Although the Rebel Alliance has won a few battles against the Empire, hope is fading. The Empire is about to finish building the greatest weapon the galaxy has ever seen-the Death Star. The rebels’ only chance to defeat it now lies in the unlikely hands of a princess, a scoundrel, and a farm boy. . . .
Acclaimed, New York Times bestselling author Alexandra Bracken delivers a captivating retelling of Star Wars: A New Hope like you’ve never experienced before. Since the premier of the original film, Princess Leia, Han Solo, and Luke Skywalker have become iconic, larger-than-life characters. The Princess, the Scoundrel, and the Farm Boy takes a deeper look at these three heroes as they join forces to defeat the evil that threatens their entire galaxy.
I don’t know how to fully put into words what I thought of this book. Star Wars has literally as long as I can remember been a part of my life, from watching the original trilogy back-to-back on VHS every few nights to the point where I can remember them pretty much word-for-word now, to the moment of unimaginably powerful silence when I first saw the Lucasfilm logo appear on my computer screen when I saw the first trailer for The Force Awakens and felt like I was ten years old again. On top of that, Alexandra Bracken is one of my absolute favourite authors. So this book ended up being really special to me in more ways than one. There’s not really a single thing about this book that I disliked. It fully captures the true heart of the original movie, while giving new layers and dimensions to our new heroes.
From here on, this review will contain spoilers for the movie and this book, so if you haven’t seen Star Wars or read this book, you should go do both of those things before you come back to read on!
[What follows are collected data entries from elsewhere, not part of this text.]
(** The nested loop is the relational join.  When the ON predicate evaluates to [p]
    on every pair of rows, the loop yields for each left row its pairs with the right
    rows [p] accepts, in order, or the row padded with NULLs in a LEFT or FULL join;
    and at the end of a RIGHT or FULL join the right rows nothing matched. *)
Theorem join_exact : join_rows lower call kind on left_names right_names right_rows (fun _ => Val (all_positions right_rows)) rows
  = Val (Ok (join_spec p kind (length left_names) (length right_names) right_rows rows)).
Proof.
  unfold join_rows. rewrite (left_loop_ok lower call on _ right_rows p kind (length right_names) _ (fun _ => all_positions right_rows)).
  2: { intros l Hl. split_and!; [by apply Hacc|done|]. apply Forall_forall. intros ri. apply all_positions_spec. }
  cbn [mbind res_bind fst snd]. unfold join_spec, mret, res_ret. do 3 f_equal; [apply flat_map_ext; intros l; apply one_left_scan|].
  destruct (keeps_right kind); [|done]. rewrite (imap_positions (fun ri r => (ri, nulls (length left_names) ++ r))), filter_fmap. cbn [fst].
  rewrite <- list_fmap_compose. set (q := fun r => negb (existsb (fun l => p l r) rows)).
  replace (List.filter q right_rows) with (List.filter q (row_at right_rows <$> all_positions right_rows)) by (by rewrite row_at_all).
  rewrite filter_fmap, <- list_fmap_compose. unfold q. f_equal.
  apply filter_ext_elem. intros ri Hri. f_equal. apply eq_true_iff_eq. rewrite bool_decide_eq_true, existsb_exists. setoid_rewrite <- list_elem_of_In.
  rewrite list_elem_of_In, in_flat_map. setoid_rewrite <- list_elem_of_In. unfold hits. setoid_rewrite list_elem_of_In at 2. setoid_rewrite filter_In. setoid_rewrite <- list_elem_of_In.
  split; [intros (l & Hl & _ & Hp); by exists l|intros (l & Hl & Hp); by exists l].
Qed.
The book opens up with a couple of chapters from Leia’s (the Princess’) point of view from where the movie kicks-off, depicting her giving R2 the message for Ben, to being captured by Vader and interrogated, and the destruction of Alderaan. After this we open up to a series of chapters from Han’s (the Scoundrel’s) point of view, picking up from inside the Mos Eisley Cantina as Han watches old Ben slice off the arm of Ponda Baba. Han’s narrative takes us through Luke’s training with Ben, onto the Death Star, into the garbage compactor, and finally to Ben’s sacrifice. To round off the novel, Luke’s (the Farm Boy’s) narrative takes us through his grief over Ben’s death, to his training as a pilot on Yarvin 4, and the ultimate epic battle in which Luke destroys the Death Star.
This book, for me, was pretty much 100% character driven. The story is there, and perhaps someone less familiar with Star Wars might think differently. The way I read it, the characters were definitely at the forefront. Throughout the three separate narrative sections, we learn so much more about our favourite heroes than the movie could possibly teach us. Leia’s chapters open with her contemplating how much she wanted to shove aside her title as ‘Princess’ as she wanted to be seen as more than a female figurehead. She wants to go out and be involved in the war, and the decision to steal the Death Star plans with the Rebellion was one she made in a heartbeat. Han’s narrative is the one I found most enjoyable, with his attitude as a snarky smuggler underlaid by his deep, unexpected morals. He would easily get into fights and manipulate people, but upon meeting Luke he can’t find it in himself to drag him–a teenager–through anything. He realises that he cares for Luke and Leia more than just for the reward that he’ll get for keeping them alive. Luke’s narrative skips the beginning of his story (meeting Ben, finding Owen and Beru murdered, etc), something which I was skeptical of at first but realised was great. We don’t need to see these things happening to truly understand how much they have affected Luke. We don’t actually get any of Luke and Ben’s interactions from Luke, but through his narrative it’s so easy to understand how much he meant to him. The characters and story were already so familiar to me, so ingrained that falling into this book was so easy. Alex doesn’t change any of the characters to suit her telling of this well-established tale, but she weaves her own special touch onto all of them that makes them very original and unique to read.
Like I said at the beginning of this review, I don’t really know what I can say to sum up how I felt about this book. There was something extremely special and emotional in reading this book knowing Alex Bracken’s history with the Star Wars series, and it’s clear throughout that she has a very deep knowledge of the universe. Her imagination adds to the original dimensions of Star Wars to bring the story and the characters to new levels, introducing them to youngin’s in a fresh new way that sticks to the soul that made the story special nearly forty years ago.